Pokémon Go banned at SA voting stations
In the approach to South Africa's local municipal elections on 3 August, the Independent Electoral Commission (IEC) told TimesLive that voters will not be allowed to play Pokémon Go at voting stations.
The IEC has also banned taking selfies or other photos featuring marked ballots, TimesLive reported, quoting an IEC officer who said the practice is "illegal because it compromises the secrecy of the ballot".
While it is unclear why the IEC has banned Pokémon Go at voting stations, it is apparent the game can be used to encourage civic participation in elections.
In the run-up to the USA's presidential elections in November, campaigners for Democrat nominee Hillary Clinton have been using Pok'estops - real-world locations at which Pokémon Go players can pick up needed supplies for the game - to register voters by setting up voter registration stations at the stops.
Creating registration or voting stations which correspond with Pok'estops and setting lures (which attract Pokémon and the players looking to catch them) at these stops could be a way of encouraging citizens to register to vote, and registered voters to turn up on election day.
Several businesses have reported spikes in foot traffic and sales when they set lures on or close to their premises.

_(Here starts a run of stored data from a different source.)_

(* ===== verification/SdkTypes.v ===== *)
(** * Data and pure interfaces of the packages the module is built on

    The records of [cosmos-sdk/types] and [go-cosmwasm/types] whose fields the
    module reads or fills, the shapes of the errors it builds, and, as type
    classes, the pure functions of those packages it calls, each with the
    documented facts the module relies on. Nothing here is a definition of code
    of those packages: a class has no instance in this file. *)

From S2P Require Import Prelude GoStd.

(** ** cosmos-sdk/types *)

Record Coin := { coin_Denom : string; coin_Amount : Z }.
Abbreviation Coins := (list Coin).

#[export] Instance Coin_eq_dec : EqDecision Coin.
Proof. solve_decision. Defined.

(** [auth/exported.Account], as far as the module looks into it. *)
Record Account := { acc_Address : bytes; acc_Coins : Coins }.

Record Attribute := { attr_Key : string; attr_Value : string }.
Record Event := { ev_Type : string; ev_Attributes : list Attribute }.

(** [sdk.EventTypeMessage] and the attribute keys of [sdk] that handlers use. *)
Definition EventTypeMessage : string := "message".
Definition AttributeKeyModule : string := "module".
Definition AttributeKeyAction : string := "action".
Definition AttributeKeySender : string := "sender".

(** [sdk.Result] *)
Record Result := {
  res_Code : Z; res_Codespace : string; res_Data : bytes; res_Log : string;
  res_GasUsed : Z; res_Events : list Event }.

(** A struct literal that sets some fields leaves the others at their zero value. *)
Definition Result_zero : Result :=
  {| res_Code := 0; res_Codespace := ""; res_Data := []; res_Log := "";
     res_GasUsed := 0; res_Events := [] |}.

(** The parts of [sdk.Context] that describe the block. *)
Record Ctx := { ctx_BlockHeight : Z; ctx_BlockTimeUnix : Z; ctx_ChainID : string }.

(** [sdk.AddrLen] *)
Definition AddrLen : nat := 20.

(** ** Errors

    [sdkErrors.Register] makes a root error, [sdkErrors.Wrap] adds text to an
    error; [sdk.ErrX] are the errors of the older interface. [ErrForeign] is an
    error value another package returned, known by its text. *)
Record root_error := { err_Codespace : string; err_Code : Z; err_Desc : string }.

Inductive sdk_code := CodeInternal | CodeInvalidAddress | CodeInvalidCoins | CodeUnknownRequest.

Inductive sdk_root := ErrUnauthorized | ErrUnknownRequest | ErrInvalidAddress
                    | ErrJSONMarshal | ErrJSONUnmarshal | ErrTxDecode.

Inductive error :=
  | ErrRoot (r : root_error)
  | ErrSdkRoot (r : sdk_root)
  | ErrSdk (c : sdk_code) (msg : string)
  | ErrABCI (codespace : string) (code : Z) (log : string)
  | ErrForeign (text : string)
  | Wrap (e : error) (desc : string).

#[export] Instance root_error_eq_dec : EqDecision root_error.
Proof. solve_decision. Defined.
#[export] Instance sdk_code_eq_dec : EqDecision sdk_code.
Proof. solve_decision. Defined.
#[export] Instance sdk_root_eq_dec : EqDecision sdk_root.
Proof. solve_decision. Defined.
#[export] Instance error_eq_dec : EqDecision error.
Proof. solve_decision. Defined.

(** [root.Is(err)]: the root under the wrapping. *)
Fixpoint root_of (e : error) : error :=
  match e with Wrap e _ => root_of e | e => e end.

(** ** go-cosmwasm/types *)

Module wasmTypes.

Record Coin := { Denom : string; Amount : string }.
Record BlockInfo := { Height : Z; Time : Z; ChainID : string }.
Record MessageInfo := { Signer : bytes; SentFunds : list Coin }.
Record ContractInfo := { Address : bytes; Balance : list Coin }.
Record Params := { Block : BlockInfo; Message : MessageInfo; Contract : ContractInfo }.

Record SendMsg := { FromAddress : string; ToAddress : string; SendAmount : list Coin }.
Record ContractMsg := { ContractAddr : string; Msg : string; Send : list Coin }.
Record OpaqueMsg := { OpaqueData : string }.

(** [CosmosMsg] has one pointer per variant; none, one or several may be set. *)
Record CosmosMsg := {
  MsgSend : option SendMsg;
  MsgContract : option ContractMsg;
  MsgOpaque : option OpaqueMsg }.

Record Result := {
  GasUsed : Z; Messages : list CosmosMsg; Data : string; Log : string }.

End wasmTypes.

(** ** Pure functions of the SDK *)

(** Addresses and their bech32 text; [crypto.AddressHash]; [sdk.Uint64ToBigEndian]. *)
Class Addresses := {
  AccAddress_String : bytes -> string;
  AccAddressFromBech32 : string -> result string bytes;
  AccAddress_Equals : bytes -> bytes -> bool;
  AddressHash : bytes -> bytes;
  Uint64ToBigEndian : Z -> bytes }.

Class AddressesLaws `{Addresses} : Prop := {
  FromBech32_String a : length a = AddrLen -> AccAddressFromBech32 (AccAddress_String a) = Ok a;
  Equals_spec a b : AccAddress_Equals a b = true <-> a = b;
  AddressHash_length b : length (AddressHash b) = AddrLen;
  Uint64ToBigEndian_length n : length (Uint64ToBigEndian n) = 8%nat;
  Uint64ToBigEndian_u64 n : BigEndian.Uint64 (Uint64ToBigEndian n) = Some (u64 n) }.

Lemma Uint64ToBigEndian_spec `{AddressesLaws} n :
  is_u64 n -> BigEndian.Uint64 (Uint64ToBigEndian n) = Some n.
Proof. intros Hn. by rewrite Uint64ToBigEndian_u64, u64_small. Qed.

Lemma Uint64ToBigEndian_mod `{AddressesLaws} n : Uint64ToBigEndian (u64 n) = Uint64ToBigEndian n.
Proof.
  apply (Uint64_inj _ _ (u64 n)); [apply Uint64ToBigEndian_length..| |apply Uint64ToBigEndian_u64].
  rewrite Uint64ToBigEndian_u64. f_equal. apply u64_small, u64_range.
Qed.

(** Amounts: [sdk.Int.String], [sdk.NewIntFromString], [Coins.IsAnyNegative]. An
    [sdk.Int] has at most 255 bits. *)
Definition int_ok (z : Z) : Prop := - 2 ^ 255 < z < 2 ^ 255.

Class Amounts := {
  Int_String : Z -> string;
  NewIntFromString : string -> option Z;
  IsAnyNegative : Coins -> bool }.

Class AmountsLaws `{Amounts} : Prop := {
  NewIntFromString_String z : int_ok z -> NewIntFromString (Int_String z) = Some z;
  IsAnyNegative_spec cs : IsAnyNegative cs = true <-> Exists (fun c => coin_Amount c < 0) cs }.

(** Results: [sdk.ResultFromError], [Result.IsOK], the text functions of errors,
    [strconv.Quote], and the text [cmn.HexBytes] marshals as. *)
Class Results := {
  ResultFromError : error -> Result;
  IsOK : Result -> bool;
  ABCIInfo : error -> bool -> string * Z * string;
  Quote : string -> string;
  HexBytes_String : bytes -> string }.

Class ResultsLaws `{Results} : Prop := {
  IsOK_spec r : IsOK r = true <-> res_Code r = 0;
  ResultFromError_not_ok e : IsOK (ResultFromError e) = false }.

(** What [MsgStoreCode.ValidateBasic] asks of the network and of [net/url]:
    parsing gives the scheme, fetching gives the status code. *)
Class Net := {
  url_Parse : string -> result string string;
  http_Get : string -> result string Z }.

(** How a stream ends: with [io.EOF], or broken by another error, which an
    [io.Reader] may return together with the last bytes it could read
    ([with_last]) or only from the call after them. *)
Inductive stream_end :=
  | EOF
  | Broken (err : string) (with_last : bool).

(** [compress/gzip]: opening a stream gives an error, or the content that can be
    read from it (of its first member) and how it ends; a writer that is closed
    gives a stream with the given content. *)
Class Gzip := {
  gzip_open : bytes -> result string (bytes * stream_end);
  gzip_write : bytes -> result string bytes }.

Class GzipLaws `{Gzip} : Prop := {
  gzip_write_header b z : gzip_write b = Ok z -> take 3 z = [x1f; x8b; x08];
  gzip_open_write b z : gzip_write b = Ok z -> gzip_open z = Ok (b, EOF) }.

"I don't know who created Pokémon Go, but I'm trying to figure out how we'd get them to have 'Pokémon Go-to-the-polls'," said Clinton at a rally on Thursday.
Rival presidential candidate Donald Trump has attempted to use Pokémon Go tropes for propaganda, by releasing a video parody of the game, in which the player catches a Pokémon called "Crooked Hillary".
Trump's appropriation of the game may backfire, however, as users are typically excited to catch Pokémon, which they tend to cherish rather than abhor.